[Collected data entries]

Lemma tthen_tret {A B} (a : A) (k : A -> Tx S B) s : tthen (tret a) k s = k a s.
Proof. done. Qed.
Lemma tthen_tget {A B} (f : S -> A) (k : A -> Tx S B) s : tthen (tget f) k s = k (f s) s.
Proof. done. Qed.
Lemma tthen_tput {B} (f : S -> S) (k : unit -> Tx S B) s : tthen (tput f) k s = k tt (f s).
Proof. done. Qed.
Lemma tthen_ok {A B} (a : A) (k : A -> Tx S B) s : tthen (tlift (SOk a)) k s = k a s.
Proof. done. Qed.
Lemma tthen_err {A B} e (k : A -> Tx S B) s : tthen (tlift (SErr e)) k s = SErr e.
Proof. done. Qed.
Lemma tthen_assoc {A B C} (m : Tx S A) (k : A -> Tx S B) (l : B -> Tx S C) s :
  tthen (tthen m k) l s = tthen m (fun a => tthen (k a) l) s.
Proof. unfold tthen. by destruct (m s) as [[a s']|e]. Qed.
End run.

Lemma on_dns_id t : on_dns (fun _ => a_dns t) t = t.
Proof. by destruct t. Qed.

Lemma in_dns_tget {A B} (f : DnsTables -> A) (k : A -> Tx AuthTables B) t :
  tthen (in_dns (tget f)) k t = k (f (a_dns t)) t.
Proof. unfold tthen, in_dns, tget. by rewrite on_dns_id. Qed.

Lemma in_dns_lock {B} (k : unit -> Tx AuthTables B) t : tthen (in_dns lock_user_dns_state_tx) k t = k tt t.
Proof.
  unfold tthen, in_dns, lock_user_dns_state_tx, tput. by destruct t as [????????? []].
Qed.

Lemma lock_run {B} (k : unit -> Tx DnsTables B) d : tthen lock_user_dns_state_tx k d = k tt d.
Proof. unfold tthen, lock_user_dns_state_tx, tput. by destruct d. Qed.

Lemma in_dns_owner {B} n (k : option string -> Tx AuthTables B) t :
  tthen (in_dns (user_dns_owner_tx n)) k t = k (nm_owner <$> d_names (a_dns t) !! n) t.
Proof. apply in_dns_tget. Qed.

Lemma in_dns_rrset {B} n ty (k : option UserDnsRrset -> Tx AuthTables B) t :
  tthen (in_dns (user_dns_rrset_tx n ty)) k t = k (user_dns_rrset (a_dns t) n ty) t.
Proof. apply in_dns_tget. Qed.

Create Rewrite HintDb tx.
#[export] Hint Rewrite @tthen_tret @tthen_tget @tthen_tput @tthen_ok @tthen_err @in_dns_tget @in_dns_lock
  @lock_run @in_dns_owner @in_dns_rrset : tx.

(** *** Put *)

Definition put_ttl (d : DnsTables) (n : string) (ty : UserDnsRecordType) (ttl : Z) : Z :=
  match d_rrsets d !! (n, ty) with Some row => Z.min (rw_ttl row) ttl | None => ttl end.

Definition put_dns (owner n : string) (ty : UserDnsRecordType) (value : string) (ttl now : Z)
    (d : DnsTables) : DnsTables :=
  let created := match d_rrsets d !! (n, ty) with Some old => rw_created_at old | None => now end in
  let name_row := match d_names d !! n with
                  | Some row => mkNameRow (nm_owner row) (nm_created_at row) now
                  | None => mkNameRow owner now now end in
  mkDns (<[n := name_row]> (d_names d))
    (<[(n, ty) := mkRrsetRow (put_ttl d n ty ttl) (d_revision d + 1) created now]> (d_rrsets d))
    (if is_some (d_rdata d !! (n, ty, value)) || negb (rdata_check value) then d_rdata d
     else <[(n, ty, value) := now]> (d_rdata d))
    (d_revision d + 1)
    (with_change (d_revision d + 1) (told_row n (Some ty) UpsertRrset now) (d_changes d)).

* * *

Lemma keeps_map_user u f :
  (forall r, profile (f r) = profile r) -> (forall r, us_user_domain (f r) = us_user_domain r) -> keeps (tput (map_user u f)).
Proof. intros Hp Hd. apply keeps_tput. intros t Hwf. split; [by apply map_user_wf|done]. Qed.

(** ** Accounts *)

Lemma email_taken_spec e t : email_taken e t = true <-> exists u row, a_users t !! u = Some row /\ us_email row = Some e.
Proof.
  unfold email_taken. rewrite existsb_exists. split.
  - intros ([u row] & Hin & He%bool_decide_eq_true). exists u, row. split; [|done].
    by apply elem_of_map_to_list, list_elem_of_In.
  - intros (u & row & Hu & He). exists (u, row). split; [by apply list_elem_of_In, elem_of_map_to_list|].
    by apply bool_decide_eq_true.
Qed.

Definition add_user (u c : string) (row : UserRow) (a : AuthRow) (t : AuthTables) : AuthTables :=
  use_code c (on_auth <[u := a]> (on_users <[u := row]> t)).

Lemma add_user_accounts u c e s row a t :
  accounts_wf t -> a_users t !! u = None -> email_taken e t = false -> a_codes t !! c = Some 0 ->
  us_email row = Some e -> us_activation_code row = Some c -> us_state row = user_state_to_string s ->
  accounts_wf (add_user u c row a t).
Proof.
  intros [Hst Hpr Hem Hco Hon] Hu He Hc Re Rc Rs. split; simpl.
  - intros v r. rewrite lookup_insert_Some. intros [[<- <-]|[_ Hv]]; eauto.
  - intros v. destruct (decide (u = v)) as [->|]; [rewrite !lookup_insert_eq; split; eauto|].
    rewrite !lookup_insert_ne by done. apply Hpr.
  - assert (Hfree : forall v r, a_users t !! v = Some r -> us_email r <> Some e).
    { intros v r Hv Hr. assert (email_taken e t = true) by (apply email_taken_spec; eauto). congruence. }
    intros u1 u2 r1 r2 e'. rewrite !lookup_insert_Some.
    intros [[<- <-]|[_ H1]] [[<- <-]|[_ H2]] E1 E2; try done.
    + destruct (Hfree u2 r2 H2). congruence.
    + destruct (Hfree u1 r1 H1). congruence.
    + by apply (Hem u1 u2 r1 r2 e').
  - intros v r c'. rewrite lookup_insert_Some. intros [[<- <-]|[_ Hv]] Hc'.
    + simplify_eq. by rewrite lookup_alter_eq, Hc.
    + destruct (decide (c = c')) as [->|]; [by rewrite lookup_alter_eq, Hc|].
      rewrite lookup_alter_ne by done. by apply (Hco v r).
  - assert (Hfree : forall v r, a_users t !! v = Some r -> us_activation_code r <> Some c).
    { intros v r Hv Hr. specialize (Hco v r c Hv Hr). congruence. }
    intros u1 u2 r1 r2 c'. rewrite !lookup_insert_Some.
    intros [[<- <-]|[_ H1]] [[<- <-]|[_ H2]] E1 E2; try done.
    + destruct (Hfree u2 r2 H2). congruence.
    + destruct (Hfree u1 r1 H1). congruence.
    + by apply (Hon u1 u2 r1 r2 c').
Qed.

---

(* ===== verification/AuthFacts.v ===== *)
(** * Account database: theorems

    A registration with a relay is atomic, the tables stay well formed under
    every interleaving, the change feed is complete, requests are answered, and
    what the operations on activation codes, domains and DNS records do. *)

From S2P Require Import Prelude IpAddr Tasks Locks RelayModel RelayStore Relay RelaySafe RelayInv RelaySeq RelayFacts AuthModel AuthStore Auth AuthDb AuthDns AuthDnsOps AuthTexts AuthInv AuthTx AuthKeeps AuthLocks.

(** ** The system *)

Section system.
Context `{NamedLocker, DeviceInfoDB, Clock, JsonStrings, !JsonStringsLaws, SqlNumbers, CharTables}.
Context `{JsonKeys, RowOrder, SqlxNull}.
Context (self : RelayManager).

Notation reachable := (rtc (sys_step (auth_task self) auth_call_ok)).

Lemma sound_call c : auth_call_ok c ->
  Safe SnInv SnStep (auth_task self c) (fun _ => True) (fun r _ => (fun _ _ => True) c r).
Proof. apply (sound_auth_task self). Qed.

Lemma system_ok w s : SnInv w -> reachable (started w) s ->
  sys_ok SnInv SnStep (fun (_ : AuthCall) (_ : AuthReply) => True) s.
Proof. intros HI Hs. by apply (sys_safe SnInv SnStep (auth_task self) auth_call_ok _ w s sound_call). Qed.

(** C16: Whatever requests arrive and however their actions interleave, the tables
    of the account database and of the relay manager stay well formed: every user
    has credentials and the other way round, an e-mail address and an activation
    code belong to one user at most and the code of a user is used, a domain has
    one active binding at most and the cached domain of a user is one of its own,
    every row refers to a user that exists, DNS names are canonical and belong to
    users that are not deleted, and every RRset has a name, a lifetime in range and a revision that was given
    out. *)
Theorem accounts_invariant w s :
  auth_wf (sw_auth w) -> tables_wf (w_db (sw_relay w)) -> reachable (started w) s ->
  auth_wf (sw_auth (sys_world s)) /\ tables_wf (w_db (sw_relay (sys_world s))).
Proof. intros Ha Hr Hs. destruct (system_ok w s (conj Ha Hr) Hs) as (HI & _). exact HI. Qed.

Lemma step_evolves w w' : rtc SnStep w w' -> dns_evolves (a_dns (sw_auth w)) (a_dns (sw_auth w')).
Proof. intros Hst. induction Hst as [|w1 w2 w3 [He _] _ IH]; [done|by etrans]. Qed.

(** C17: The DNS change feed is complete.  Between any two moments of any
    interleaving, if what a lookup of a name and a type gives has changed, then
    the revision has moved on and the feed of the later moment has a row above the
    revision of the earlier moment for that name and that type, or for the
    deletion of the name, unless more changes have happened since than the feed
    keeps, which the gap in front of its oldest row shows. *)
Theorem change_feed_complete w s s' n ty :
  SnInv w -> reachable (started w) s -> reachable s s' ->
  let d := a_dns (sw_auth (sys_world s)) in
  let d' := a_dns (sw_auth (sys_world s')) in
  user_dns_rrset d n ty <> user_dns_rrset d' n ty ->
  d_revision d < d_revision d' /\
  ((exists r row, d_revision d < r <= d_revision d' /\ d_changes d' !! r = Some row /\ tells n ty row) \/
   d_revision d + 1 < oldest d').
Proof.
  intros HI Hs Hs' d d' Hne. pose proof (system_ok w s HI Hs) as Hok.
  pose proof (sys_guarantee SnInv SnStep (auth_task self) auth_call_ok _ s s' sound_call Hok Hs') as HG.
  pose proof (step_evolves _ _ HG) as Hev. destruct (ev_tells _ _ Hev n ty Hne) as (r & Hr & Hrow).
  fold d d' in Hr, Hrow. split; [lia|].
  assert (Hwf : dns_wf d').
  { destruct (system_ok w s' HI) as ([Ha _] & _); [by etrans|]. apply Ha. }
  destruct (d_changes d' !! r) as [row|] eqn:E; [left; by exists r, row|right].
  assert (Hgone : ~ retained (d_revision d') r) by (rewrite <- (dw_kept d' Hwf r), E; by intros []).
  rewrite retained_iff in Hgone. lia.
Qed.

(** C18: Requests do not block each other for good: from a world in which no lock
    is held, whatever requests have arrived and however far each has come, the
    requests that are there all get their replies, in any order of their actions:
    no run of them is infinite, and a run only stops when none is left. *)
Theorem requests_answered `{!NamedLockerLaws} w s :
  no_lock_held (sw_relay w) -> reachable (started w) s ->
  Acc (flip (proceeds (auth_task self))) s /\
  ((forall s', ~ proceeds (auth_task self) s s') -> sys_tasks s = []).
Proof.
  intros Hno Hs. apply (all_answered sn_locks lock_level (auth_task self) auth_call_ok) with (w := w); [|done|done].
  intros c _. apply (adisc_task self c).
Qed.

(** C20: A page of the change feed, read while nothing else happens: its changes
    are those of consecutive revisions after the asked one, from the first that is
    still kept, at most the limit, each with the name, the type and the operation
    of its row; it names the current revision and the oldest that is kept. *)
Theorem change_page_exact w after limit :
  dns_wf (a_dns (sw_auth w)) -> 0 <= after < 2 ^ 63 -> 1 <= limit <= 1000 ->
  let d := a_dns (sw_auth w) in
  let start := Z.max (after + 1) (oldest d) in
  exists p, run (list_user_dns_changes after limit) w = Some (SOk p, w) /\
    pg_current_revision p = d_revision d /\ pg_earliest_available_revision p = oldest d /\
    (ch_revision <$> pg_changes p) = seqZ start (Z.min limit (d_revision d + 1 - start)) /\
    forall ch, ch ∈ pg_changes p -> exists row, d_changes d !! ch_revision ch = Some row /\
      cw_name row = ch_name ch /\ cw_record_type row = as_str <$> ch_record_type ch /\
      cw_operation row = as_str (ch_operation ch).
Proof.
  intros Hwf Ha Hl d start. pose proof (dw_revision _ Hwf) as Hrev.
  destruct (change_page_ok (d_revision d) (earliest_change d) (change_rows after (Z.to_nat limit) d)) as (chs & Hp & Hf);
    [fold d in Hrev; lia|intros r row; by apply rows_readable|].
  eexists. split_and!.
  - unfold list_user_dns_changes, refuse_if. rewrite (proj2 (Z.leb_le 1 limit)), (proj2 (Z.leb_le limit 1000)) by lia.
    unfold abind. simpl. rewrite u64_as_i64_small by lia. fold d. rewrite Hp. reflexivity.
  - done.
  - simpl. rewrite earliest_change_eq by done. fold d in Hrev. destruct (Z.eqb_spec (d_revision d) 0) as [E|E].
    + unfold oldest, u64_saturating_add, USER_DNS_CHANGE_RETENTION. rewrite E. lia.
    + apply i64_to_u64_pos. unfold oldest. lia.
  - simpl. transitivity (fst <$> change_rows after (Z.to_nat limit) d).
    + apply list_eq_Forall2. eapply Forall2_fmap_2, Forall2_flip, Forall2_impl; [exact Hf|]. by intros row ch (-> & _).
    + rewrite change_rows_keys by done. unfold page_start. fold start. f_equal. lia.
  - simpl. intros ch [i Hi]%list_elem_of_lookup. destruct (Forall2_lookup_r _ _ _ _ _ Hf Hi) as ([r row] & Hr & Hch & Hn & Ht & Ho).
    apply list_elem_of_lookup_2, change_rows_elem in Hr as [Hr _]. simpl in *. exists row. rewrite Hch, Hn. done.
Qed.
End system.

Exercise description. When you reach the line with "tthen (in_dns (user_dns_rrset_tx" in the records above, start writing out lines exactly, and stop once the line with "(d : DnsTables) : DnsTables" has been written; include nothing else.

Exercise output.
  tthen (in_dns (user_dns_rrset_tx n ty)) k t = k (user_dns_rrset (a_dns t) n ty) t.
Proof. apply in_dns_tget. Qed.

Create Rewrite HintDb tx.
#[export] Hint Rewrite @tthen_tret @tthen_tget @tthen_tput @tthen_ok @tthen_err @in_dns_tget @in_dns_lock
  @lock_run @in_dns_owner @in_dns_rrset : tx.

(** *** Put *)

Definition put_ttl (d : DnsTables) (n : string) (ty : UserDnsRecordType) (ttl : Z) : Z :=
  match d_rrsets d !! (n, ty) with Some row => Z.min (rw_ttl row) ttl | None => ttl end.

Definition put_dns (owner n : string) (ty : UserDnsRecordType) (value : string) (ttl now : Z)
    (d : DnsTables) : DnsTables :=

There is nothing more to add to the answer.